* **Data shown**
(** * tomviz: the ruler module (tomviz/ModuleRuler.cxx)

    A shallow embedding of [tomviz::ModuleRuler].  The class is an adapter
    between the application and three host frameworks: the ParaView proxy
    layer (proxies, properties, the pipeline controller), Qt (the line
    widget and its signals) and pugixml (the state document).  The host
    objects are modelled as explicit state: a store of proxies addressed
    by pointer, a registry kept by the pipeline controller, and the
    document as a tree.  A C++ pointer is an [option] of an address and a
    member function is a function on the host state and the module state.
    A result of [None] stands for behaviour the C++ leaves undefined (a
    null dereference, a read outside an array). *)

From Stdlib Require Import ZArith String Ascii List DecimalString DecimalZ.
From stdpp Require Import base option list gmap strings fin_maps.

Local Open Scope Z_scope.

(** ** pugixml: the document tree *)

Module pugi.

(** An element with its name, its attributes in document order and its
    children in document order.  Attribute values are text, as in the
    library. *)
#[local] Unset Elimination Schemes.
Inductive xml_node : Type :=
| Element (nm : string) (attrs : list (string * string)) (kids : list xml_node).

#[local] Set Elimination Schemes.

Definition name (n : xml_node) : string :=
  match n with Element nm _ _ => nm end.

Definition attributes (n : xml_node) : list (string * string) :=
  match n with Element _ attrs _ => attrs end.

Definition children (n : xml_node) : list xml_node :=
  match n with Element _ _ kids => kids end.

(** A node handle is a nullable reference: [None] is the null handle
    that the lookups return when nothing matches. *)
Definition handle : Type := option xml_node.

Definition has_name (nm : string) (n : xml_node) : bool :=
  bool_decide (name n = nm).

(** [xml_node::child(name)]: the first child with that name. *)
Definition child (n : handle) (nm : string) : handle :=
  n ≫= λ e, List.find (has_name nm) (children e).

(** [xml_node::attribute(name)]: the first attribute with that name;
    the result is the attribute's text. *)
Definition attribute (n : handle) (nm : string) : option string :=
  n ≫= λ e, snd <$> List.find (λ kv, bool_decide (fst kv = nm)) (attributes e).

(** [xml_node::append_child], with the new child given whole. *)
Definition append_child (parent : xml_node) (c : xml_node) : xml_node :=
  match parent with
  | Element nm attrs kids => Element nm attrs (kids ++ [c])
  end.

(** [append_attribute(name).set_value(text)]. *)
Definition append_attribute (n : xml_node) (k v : string) : xml_node :=
  match n with
  | Element nm attrs kids => Element nm (attrs ++ [(k, v)]) kids
  end.

(** [xml_attribute::set_value(bool)] writes one of two words. *)
Definition bool_text (b : bool) : string :=
  if b then "true"%string else "false"%string.

(** [xml_attribute::as_bool()]: only the first character is looked at. *)
Definition as_bool (v : string) : bool :=
  match v with
  | EmptyString => false
  | String c _ =>
      bool_decide (c = "1"%char) || bool_decide (c = "t"%char)
      || bool_decide (c = "T"%char) || bool_decide (c = "y"%char)
      || bool_decide (c = "Y"%char)
  end.

End pugi.

(** ** The host frameworks *)

Section Ruler.

(** The C++ [double].  The module only stores and copies such values, so
    the type is left open. *)
Context {double : Type}.

(** *** ParaView proxies *)

(** The value of a vector property, as [vtkSMPropertyHelper] sees it. *)
Inductive PropValue : Type :=
| PDouble (xs : list double)
| PInt (xs : list Z).

(** A proxy: the properties it holds by name, and, for the ruler
    representation, the label format of its client side object. *)
Record Proxy : Type := mkProxy {
  px_properties : gmap string PropValue;
  px_labelFormat : string
}.

(** The six numbers filled in by [vtkDataSet::GetBounds], in its order:
    [(xmin, xmax, ymin, ymax, zmin, zmax)]. *)
Record Bounds : Type := mkBounds {
  bounds0 : double; bounds1 : double;
  bounds2 : double; bounds3 : double;
  bounds4 : double; bounds5 : double
}.

Definition Point : Type := (double * double * double)%type.

(** The image behind a data source.  [FindPoint] is the grid's own
    nearest point lookup: the id of the sample, or a negative id when
    there is none.  [img_scalars] is the active scalar array, null when
    the image has none. *)
Record vtkImageData : Type := mkImage {
  img_bounds : Bounds;
  FindPoint : Point → Z;
  img_scalars : option (list double)
}.

(** [vtkDataArray::GetTuple1]: the array is read at the id without a
    range check, so an id outside the array has no defined value. *)
Definition GetTuple1 (scalars : list double) (id : Z) : option double :=
  if bool_decide (0 ≤ id) then scalars !! Z.to_nat id else None.

(** A [DataSource]: the output of its producer (null when the producer
    has no image yet) and the unit text of [getUnits(0)]. *)
Record DataSource : Type := mkDataSource {
  ds_output : option vtkImageData;
  ds_units : string
}.

(** The state of the host: the live proxies by address, the proxies the
    pipeline controller has registered, the next free address, and the
    live data sources by address. *)
Record Host : Type := mkHost {
  proxies : gmap positive Proxy;
  registered : gset positive;
  next_proxy : positive;
  dataSources : gmap positive DataSource
}.

Definition set_proxies (f : gmap positive Proxy → gmap positive Proxy)
    (h : Host) : Host :=
  mkHost (f (proxies h)) (registered h) (next_proxy h) (dataSources h).
(** X8: at a failure rate of 0 or below no chaos is injected into a
    suite: every result has status 200, [chaos_injected] false and no
    error, its [ok] is the test's expectation, and the agent is left as it
    was. *)
Theorem run_tests_without_chaos (chaos_agent : ChaosAgent)
        (test_suite : TestSuite) (cases : list TestCase)
        (failure_rate : Q) (seed_offset : Z) :
  tests test_suite = Some cases ->
  Forall well_formed cases ->
  (failure_rate <= 0)%Q ->
  snd (run_tests chaos_agent test_suite failure_rate seed_offset) = chaos_agent /\
  exists outcomes,
    fst (run_tests chaos_agent test_suite failure_rate seed_offset)
    = Py.Ok outcomes /\
    List.length outcomes = List.length cases /\
    Forall (fun outcome =>
              status_code outcome = Some 200 /\
              chaos_injected outcome = false /\
              error outcome = NoError /\
              ok outcome = expected_success outcome) outcomes.
Proof.
  intros Hsuite Hcases Hrate. unfold run_tests. rewrite Hsuite.
  cbn [Py.subscript].
  assert (draws failure_rate = false) as Hd.
  { unfold draws. apply Qle_bool_iff in Hrate. now rewrite Hrate. }
  destruct (run_tests_from_closed failure_rate seed_offset chaos_agent cases
              Hcases 0 chaos_agent 0) as (Hres & Htab & Hctr);
    [now split | congruence |].
  rewrite Hd in Hctr. split.
  { symmetry. now apply agent_eq. }
  eexists. split; [exact Hres |].
  now apply outcomes_without_chaos.
Qed.
(** * Bitunix -> TradeZella exporter: a shallow embedding of
      [bitunix_to_tradezella.py] and the properties of its signer, protocol
      client, checkpoint store, normalizer and orchestrator.

    Conventions of the embedding.
    - A Python [str] is a [string]: the bytes of its UTF-8 encoding, so that
      [s.encode('utf-8')] is the identity and the code-point order Python uses
      to compare strings is the byte-wise lexicographic order.
    - A Python [int] is a [Z].
    - A raised exception is a value of [result]; every [try]/[except] of the
      source is a [match] on it.
    - The clock, the random generator and the remote server are read from a
      [world]; the local files from a [disk].
    - [hashlib.sha256] and [datetime.fromtimestamp] are written out;
      the parts of CPython that depend on Unicode tables, on floats or on a
      grammar of their own ([json], [str.upper], [int(str)],
      [datetime.fromisoformat]) are the fields of the class [PyLib].

    Left out: log records, failures of the file system, Python floats, and
    files that are not JSON or hold values of other types than the program
    expects. *)

From stdpp Require Import gmap strings list sorting.
From Stdlib Require Import ZArith Ascii DecimalString.
(** * open-e2ee: the envelope manager of [src/lib/open-e2ee.ts]

    The class [OpenE2EE] owns one PGP key pair and, per item, a fresh
    symmetric key that it wraps under that pair.  The PGP service, the
    symmetric encryption service and the hex encoding utilities are
    imported from modules that are not part of this file of the
    repository; they are interfaces here (type classes), and every
    theorem holds for all their implementations, under the contract it
    names. *)

From Stdlib Require Import String Ascii List Bool Arith Lia.
From Stdlib.Strings Require Import Byte.
Import ListNotations.
Open Scope string_scope.

Set Implicit Arguments.

(** ** Settled promises *)

(** A promise settles either fulfilled with a value or rejected with a
    reason. *)
Inductive settled (E A : Type) : Type :=
| Fulfilled (a : A)
| Rejected (e : E).
Arguments Fulfilled {E A} a.
Arguments Rejected {E A} e.

(** [Promise.all] over two promises rejects with the reason of the
    promise that rejects first in time.  Which of two rejecting promises
    is first depends on the engines' timing, so it is an input. *)
Inductive race : Type :=
| FirstRejectsFirst
| SecondRejectsFirst.

Definition all_settled {E A B} (r : race) (p1 : settled E A) (p2 : settled E B)
  : settled E (A * B) :=
  match p1, p2 with
  | Fulfilled a, Fulfilled b => Fulfilled (a, b)
  | Rejected e, Fulfilled _ => Rejected e
  | Fulfilled _, Rejected e => Rejected e
  | Rejected e1, Rejected e2 =>
      match r with
      | FirstRejectsFirst => Rejected e1
      | SecondRejectsFirst => Rejected e2
      end
  end.

(** [Uint8Array] *)
Definition Uint8Array : Type := list byte.

(** ** Interfaces of the source *)

Module E2EEItemEncrypted.
Record t (CryptoKey : Type) : Type := mk {
  encryptedKey : string;
  encryptedValue : string;
  keyObj : CryptoKey
}.
Arguments mk {CryptoKey} _ _ _.
Arguments encryptedKey {CryptoKey} _.
Arguments encryptedValue {CryptoKey} _.
Arguments keyObj {CryptoKey} _.
End E2EEItemEncrypted.

Module E2EEItem.
Record t (CryptoKey : Type) : Type := mk {
  keyObj : CryptoKey;
  key : string;
  value : string
}.
Arguments mk {CryptoKey} _ _ _.
Arguments keyObj {CryptoKey} _.
Arguments key {CryptoKey} _.
Arguments value {CryptoKey} _.
End E2EEItem.

(** The object [generateKeyPair] resolves with: two serialized texts. *)
Module PGPKeyPair.
Record t : Type := mk {
  privateKey : string;
  publicKey : string
}.
End PGPKeyPair.

(** The object [exportMasterKeys] resolves with. *)
Module MasterKeys.
Record t : Type := mk {
  privateKey : string;
  publicKey : string
}.
End MasterKeys.

(** The object [createEncryptionKey] resolves with. *)
Module EncryptionKey.
Record t (CryptoKey : Type) : Type := mk {
  key : Uint8Array;
  keyObj : CryptoKey
}.
Arguments mk {CryptoKey} _ _.
Arguments key {CryptoKey} _.
Arguments keyObj {CryptoKey} _.
End EncryptionKey.

(** The object [decryptKey] resolves with. *)
Module DecryptedKey.
Record t (CryptoKey : Type) : Type := mk {
  key : string;
  keyObj : CryptoKey
}.
Arguments mk {CryptoKey} _ _.
Arguments key {CryptoKey} _.
Arguments keyObj {CryptoKey} _.
End DecryptedKey.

* **What the task requires**
Quote the listing above, but only from the line that shows "symmetric encryption service" through the line that shows "From Stdlib Require Import String".

* **Task answer**
    symmetric encryption service and the hex encoding utilities are
    imported from modules that are not part of this file of the
    repository; they are interfaces here (type classes), and every
    theorem holds for all their implementations, under the contract it
    names. *)

From Stdlib Require Import String Ascii List Bool Arith Lia.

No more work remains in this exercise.